Member of the Chamber of Deputies
- In office 28 April 2006 – 22 March 2018

Personal details
- Born: 15 June 1948 (age 77) Cuneo, Italy
- Party: DS (2001–2007) PD (since 2007)

= Cesare Damiano =

Italian politician

Cesare Damiano (born 15 June 1948 in Cuneo) is an Italian politician, member of the Democratic Party.

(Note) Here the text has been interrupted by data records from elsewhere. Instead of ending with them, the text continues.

(** The keys of an index in the bounds of a filter: field index and time index. *)
Lemma field_keys d L f h k : rows_ok (db_view d) L -> times_ok f -> uint64 h ->
  is_Some (db_view d !! k) /\
  in_range (lower_bound (prefixField :: be64 h) f)
    (upper_bound (prefixField :: be64 h) (incrementBytes (prefixField :: be64 h)) f) k <->
  exists e, e ∈ L /\ (h ∈ field_hashes e /\ in_window f (fst (event_entry e))) /\
    k = key_of (prefixField :: be64 h) (event_entry e).
Proof.
  intros Hr Hf Hh. assert (Hup : forall r, bytesLess ((prefixField :: be64 h) ++ r) (incrementBytes (prefixField :: be64 h)) = true).
  { intros r. rewrite incrementBytes_field by (unfold prefixField; lia || done). destruct (Z.eqb_spec h (two64 - 1)) as [->|Hne].
    - done.
    - rewrite <-app_comm_cons, bytesLess_same, bytesLess_prefix, be64_less by (done || (unfold uint64 in *; lia)). lia. }
  split.
  - intros [[v Hv] Hk]. destruct (view_first _ _ _ _ Hr Hv) as [(e & Hin & Hrow)|(x & r & -> & Hx)].
    + pose proof (proj1 (ro_events _ _ Hr e Hin)) as He. pose proof (idb_length e He) as Hl.
      assert (Hcase : exists h', h' ∈ field_hashes e /\ k = (prefixField :: be64 h') ++ be64 (fst (event_entry e)) ++ idb e).
      { apply elem_of_rows in Hrow; [|done]. destruct Hrow as [[-> _]|[(p & -> & [->|(h' & Hh' & ->)])%elem_of_index_keys _]];
          [exfalso..|eauto|done]; destruct (in_range_lower _ _ _ _ Hk) as [y Hy]; apply bytesLess_head in Hy;
          unfold prefixEvent, prefixCreatedAt, prefixField in Hy; lia. }
      destruct Hcase as (h' & Hin' & ->). assert (h' = h) as ->.
      { rewrite <-app_comm_cons in Hk. by apply field_in_range in Hk; [|done|eapply field_hashes_range]. }
      exists e. split; [done|]. rewrite event_key_of by done. split; [|done]. split; [done|].
      eapply key_in_range; [done|apply invertTimestamp_range|apply Hup|exact Hk].
    + exfalso. destruct (in_range_lower _ _ _ _ Hk) as [y Hy]. apply bytesLess_head in Hy. unfold prefixField in Hy. lia.
  - intros (e & Hin & [Hh' Hw] & ->). pose proof (proj1 (ro_events _ _ Hr e Hin)) as He. rewrite event_key_of by done. split.
    + exists []. apply (ro_complete _ _ Hr e); [done|]. apply elem_of_rows; [done|]. right. split; [|done].
      apply elem_of_index_keys; [by apply idb_length|]. eauto 6.
    + apply key_in_range; [done|apply invertTimestamp_range|apply Hup|done].
Qed.

Lemma created_keys d L f k : rows_ok (db_view d) L -> times_ok f ->
  is_Some (db_view d !! k) /\
  in_range (lower_bound [prefixCreatedAt] f) (upper_bound [prefixCreatedAt] [prefixCreatedAt + 1] f) k <->
  exists e, e ∈ L /\ in_window f (fst (event_entry e)) /\ k = key_of [prefixCreatedAt] (event_entry e).
Proof.
  intros Hr Hf. split.
  - intros [[v Hv] Hk]. destruct (in_range_lower _ _ _ _ Hk) as [y Hlo].
    assert (Hhi : forall x r, k = x :: r -> x <= 2).
    { intros x r ->. destruct (in_range_upper _ _ _ _ Hk) as [Hup|[z Hup]]; [|by apply bytesLess_head' in Hup].
      pose proof (bytesLess_head' _ _ _ _ Hup) as Hle. unfold prefixCreatedAt in *.
      destruct (decide (x = 2 + 1)) as [->|]; [|lia]. rewrite bytesLess_same in Hup. by destruct r. }
    destruct (view_first _ _ _ _ Hr Hv) as [(e & Hin & Hrow)|(x & r & -> & Hx)]; [|specialize (Hhi x r eq_refl); lia].
    pose proof (proj1 (ro_events _ _ Hr e Hin)) as He. pose proof (idb_length e He) as Hl. exists e. split; [done|].
    assert (Hkey : k = [prefixCreatedAt] ++ be64 (fst (event_entry e)) ++ idb e).
    { apply elem_of_rows in Hrow; [|done]. destruct Hrow as [[-> _]|[(p & -> & [->|(h' & Hh' & ->)])%elem_of_index_keys _]];
        [|done| |done].
      - apply bytesLess_head in Hlo. unfold prefixEvent, prefixCreatedAt in Hlo. lia.
      - rewrite <-app_comm_cons in Hhi. specialize (Hhi _ _ eq_refl). unfold prefixField in Hhi. lia. }
    rewrite Hkey in *. rewrite event_key_of by done. split; [|done].
    eapply key_in_range; [done|apply invertTimestamp_range| |exact Hk]. done.
  - intros (e & Hin & Hw & ->). pose proof (proj1 (ro_events _ _ Hr e Hin)) as He. rewrite event_key_of by done. split.
    + exists []. apply (ro_complete _ _ Hr e); [done|]. apply elem_of_rows; [done|]. right. split; [|done].
      apply elem_of_index_keys; [by apply idb_length|]. eauto 6.
    + apply key_in_range; [done|apply invertTimestamp_range|done|done].
Qed.

(** A cursor that stands for the entries of the events that [Q] holds of. *)
Definition stands_for {C} `{CursorLaws C} (L : list Event) (c : C) (Q : Event -> Prop) : Prop :=
  wf c /\ forall p, p ∈ rem c <-> exists e, e ∈ L /\ Q e /\ p = event_entry e.

Lemma keys_entries L P (keys : list bytes) (Q : Event -> Prop) : (forall e, e ∈ L -> event_ok e) ->
  (forall k, k ∈ keys <-> exists e, e ∈ L /\ Q e /\ k = key_of P (event_entry e)) ->
  exists es, keys = key_of P <$> es /\ Forall entry_ok es /\
    forall p, p ∈ es <-> exists e, e ∈ L /\ Q e /\ p = event_entry e.
Proof.
  intros Hok Hk.
  assert (Hes : exists es, keys = key_of P <$> es /\ Forall (fun p => exists e, e ∈ L /\ Q e /\ p = event_entry e) es).
  { assert (Hall : forall k, k ∈ keys -> exists e, e ∈ L /\ Q e /\ k = key_of P (event_entry e)) by (intros; by apply Hk).
    clear Hk. induction keys as [|k keys IH]; [by exists []|].
    destruct IH as (es & -> & Hes); [intros; apply Hall; by right|]. destruct (Hall k) as (e & He & HQ & ->); [by left|].
    exists (event_entry e :: es). split; [done|]. constructor; eauto. }
  destruct Hes as (es & -> & Hes). exists es. split; [done|].
  assert (Hsound : forall p, p ∈ es -> exists e, e ∈ L /\ Q e /\ p = event_entry e) by by apply Forall_forall.
  split.
  - apply Forall_forall. intros p (e & He & _ & ->)%Hsound. by apply event_entry_ok, Hok.
  - intros p. split; [by apply Hsound|]. intros (e & He & HQ & ->).
    assert (Hin : key_of P (event_entry e) ∈ key_of P <$> es) by (apply Hk; eauto).
    apply list_elem_of_fmap in Hin as (q & Heq & Hq). destruct (Hsound q Hq) as (e' & He' & _ & ->).
    apply key_of_inj in Heq as ->; [done|by apply event_entry_ok, Hok..].
Qed.

Lemma new_index_spec d L what P lo hi Q it : rows_ok (db_view d) L -> new_iter d what lo hi = Ok it ->
  (forall k, is_Some (db_view d !! k) /\ in_range lo hi k <-> exists e, e ∈ L /\ Q e /\ k = key_of P (event_entry e)) ->
  let c := newIndexCursor it P (length P) (length P + 8) in
  stands_for L c Q /\ need c = 0%nat /\ forall p, ahead c p.
Proof.
  intros Hr Hit Hk c. unfold new_iter in Hit. destruct (db_NewIter d lo hi) as [it'|] eqn:E; [|done]. injection Hit as ->.
  pose proof (pl_NewIter d lo hi it E) as Hkeys.
  destruct (keys_entries L P (it_keys it) Q) as (es & Hes & Hok & Hmem).
  - intros e He. by apply Hr.
  - intros k. rewrite Hkeys, <-Hk. unfold in_range. done.
  - destruct (newIndexCursor_spec it P es Hes Hok) as (Hwf & Hrem & Ha). split; [|done].
    split; [done|]. intros p. fold c in Hrem. rewrite Hrem. apply Hmem.
Qed.

(** The events behind the cursor of a hash. *)
Definition hash_events (f : ReqFilter) (h : Z) (e : Event) : Prop :=
  h ∈ field_hashes e /\ in_window f (fst (event_entry e)).

Lemma newFieldIndexCursor_spec d L f h c : rows_ok (db_view d) L -> times_ok f -> uint64 h ->
  newFieldIndexCursor d h f = Ok c ->
  stands_for L c (hash_events f h) /\ need c = 0%nat /\ forall p, ahead c p.
Proof.
  intros Hr Hf Hh Hc. unfold newFieldIndexCursor in Hc. apply bind_Ok in Hc as (it & Hit & Hc). injection Hc as <-.
  eapply new_index_spec; [exact Hr|exact Hit|]. intros k. by apply field_keys.
Qed.

Lemma newCreatedAtCursor_spec d L f c : rows_ok (db_view d) L -> times_ok f ->
  newCreatedAtCursor d f = Ok c ->
  stands_for L c (fun e => in_window f (fst (event_entry e))) /\ need c = 0%nat /\ forall p, ahead c p.
Proof.
  intros Hr Hf Hc. unfold newCreatedAtCursor in Hc. apply bind_Ok in Hc as (it & Hit & Hc). injection Hc as <-.
  eapply new_index_spec; [exact Hr|exact Hit|]. intros k. by apply created_keys.
Qed.

(** ** Conditions *)

Definition hashes_events (f : ReqFilter) (hs : list Z) (e : Event) : Prop := exists h, h ∈ hs /\ hash_events f h e.

Definition fresh_cursor {C} `{SeekLaws C} (c : C) : Prop := need c = 0%nat /\ forall p, ahead c p.

Lemma index_cursors_spec d L f hs cs : rows_ok (db_view d) L -> times_ok f -> (forall h, h ∈ hs -> uint64 h) ->
  index_cursors d f hs = Ok cs ->
  Forall2 (fun h c => stands_for L c (hash_events f h) /\ fresh_cursor c) hs cs.
Proof.
  intros Hr Hf. revert cs. induction hs as [|h hs IH]; intros cs Hh Hcs; [injection Hcs as <-; constructor|].
  cbn [index_cursors] in Hcs. apply bind_Ok in Hcs as (c & Hc & Hcs). apply bind_Ok in Hcs as (cs' & Hcs' & Hcs).
  injection Hcs as <-. constructor; [|apply IH; [intros; apply Hh; by right|done]].
  destruct (newFieldIndexCursor_spec d L f h c Hr Hf (Hh h (list_elem_of_here _ _)) Hc) as (H1' & H2' & H3'). done.
Qed.

Lemma stands_for_ext {C} `{CursorLaws C} L (c : C) (Q Q' : Event -> Prop) :
  (forall e, e ∈ L -> Q e <-> Q' e) -> stands_for L c Q -> stands_for L c Q'.
Proof.
  intros HQ [Hwf Hm]. split; [done|]. intros p. rewrite Hm. split; intros (e & He & Hq & ->); exists e;
    (split; [done|]); (split; [by apply HQ|done]).
Qed.

Lemma elem_of_union_rest {C} `{CursorLaws C} (cs : list C) p : p ∈ union_rest cs <-> exists c, c ∈ cs /\ p ∈ rem c.
Proof.
  unfold union_rest. rewrite entry_sort_Permutation, list_elem_of_In, in_concat. split.
  - intros (l & (c & -> & Hc)%list_elem_of_In%list_elem_of_fmap & Hp). exists c. split; [done|by apply list_elem_of_In].
  - intros (c & Hc & Hp). exists (rem c). rewrite <-!list_elem_of_In. split; [|done]. apply list_elem_of_fmap. eauto.
Qed.

Lemma sum_need_zero {C} `{CursorLaws C} (cs : list C) : (forall c, c ∈ cs -> need c = 0%nat) -> sum_list_with need cs = 0%nat.
Proof.
  induction cs as [|c cs IH]; intros Hz; [done|]. cbn [sum_list_with]. rewrite Hz by by left.
  rewrite IH; [done|]. intros c' Hc'. apply Hz. by right.
Qed.

Lemma wrapCursors_spec L f hs cs : cs <> [] ->
  Forall2 (fun h c => stands_for L c (hash_events f h) /\ fresh_cursor c) hs cs ->
  stands_for L (wrapCursors cs) (hashes_events f hs) /\ fresh_cursor (wrapCursors cs).
Proof.
  intros Hne Hcs.
  assert (Hex : forall c, c ∈ cs -> exists h, h ∈ hs /\ stands_for L c (hash_events f h) /\ fresh_cursor c).
  { intros c (i & Hi)%list_elem_of_lookup. destruct (Forall2_lookup_r _ _ _ _ _ Hcs Hi) as (h & Hh & Hc).
    exists h. split; [by eapply list_elem_of_lookup_2|done]. }
  assert (Hex' : forall h, h ∈ hs -> exists c, c ∈ cs /\ stands_for L c (hash_events f h)).
  { intros h (i & Hi)%list_elem_of_lookup. destruct (Forall2_lookup_l _ _ _ _ _ Hcs Hi) as (c & Hc & [Hs _]).
    exists c. split; [by eapply list_elem_of_lookup_2|done]. }
  destruct cs as [|c [|c' cs]]; [done| |].
  - apply Forall2_cons_inv_r in Hcs as (h & hs' & [Hs Hf] & ->%Forall2_nil_inv_r & ->). split; [|done].
    destruct Hs as [Hwf Hm]. split; [done|]. intros p. etransitivity; [apply Hm|].
    split; intros (e & He & Hq & ->); exists e; (split; [done|]); (split; [|done]).
    + exists h. split; [by left|done].
    + by destruct Hq as (h' & ->%list_elem_of_singleton & ?).
  - set (all := c :: c' :: cs) in *. change (wrapCursors all) with (inr (newUnionCursor all) : indexCursor I + unionCursor (indexCursor I)).
    destruct (newUnionCursor_spec all) as (Hwf & Hrem & Hneed & Ha).
    + apply Forall_forall. intros x Hx. by destruct (Hex x Hx) as (h & _ & [Hw _] & _).
    + apply Forall_forall. intros x Hx. by destruct (Hex x Hx) as (h & _ & _ & [_ Ha]).
    + split; [split; [done|]|split; [|done]].
      * intros p. change (p ∈ rem (newUnionCursor all) <-> exists e, e ∈ L /\ hashes_events f hs e /\ p = event_entry e).
        rewrite Hrem, elem_of_union_rest. split.
        -- intros (x & Hx & Hp). destruct (Hex x Hx) as (h & Hh & [_ Hm] & _).
           destruct (proj1 (Hm p) Hp) as (e & He & Hq & Heq). exists e. split; [done|]. split; [by exists h|done].
        -- intros (e & He & (h & Hh & Hq) & ->). destruct (Hex' h Hh) as (x & Hx & [_ Hm]).
           exists x. split; [done|]. apply Hm. eauto.
      * change (need (newUnionCursor all) = 0%nat). rewrite Hneed. apply sum_need_zero. intros x Hx.
        apply list_elem_of_In, filter_In in Hx as [Hx _]. apply list_elem_of_In in Hx.
        by destruct (Hex x Hx) as (h & _ & _ & [Hz _]).
Qed.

A former leading member of the CGIL trade union, Damiano has been a part of the Democrats of the Left national secretaryship since 2001. He is a former Minister of Labour.

==Biography==
In 1970 Cesare Damiano enrolled in the FIOM-CGIL of which he was corporate representative, responsible for the work among the employees and officer (from 1974); in 1976 he entered the secretariat of the Fiom-CGIL of Turin and from 1980 to 1989 he was general secretary of the same syndicate in Piedmont. At the beginning of 1991 he became secretary general of the Chamber of Labor of Turin; in November of the same year he was appointed deputy general secretary of the FIOM and occupied this post until 1996. In March 2000 he was appointed General Secretary of the CGIL of Veneto, a position he held until December 2001, when he was elected to the National Secretariat of the Democrats of the Left.

In 2006 Damiano was appointed Minister of the Labour in the Prodi II Cabinet. He was also MP from 2006 to 2018. In the 2018 general election he has not been re-elected.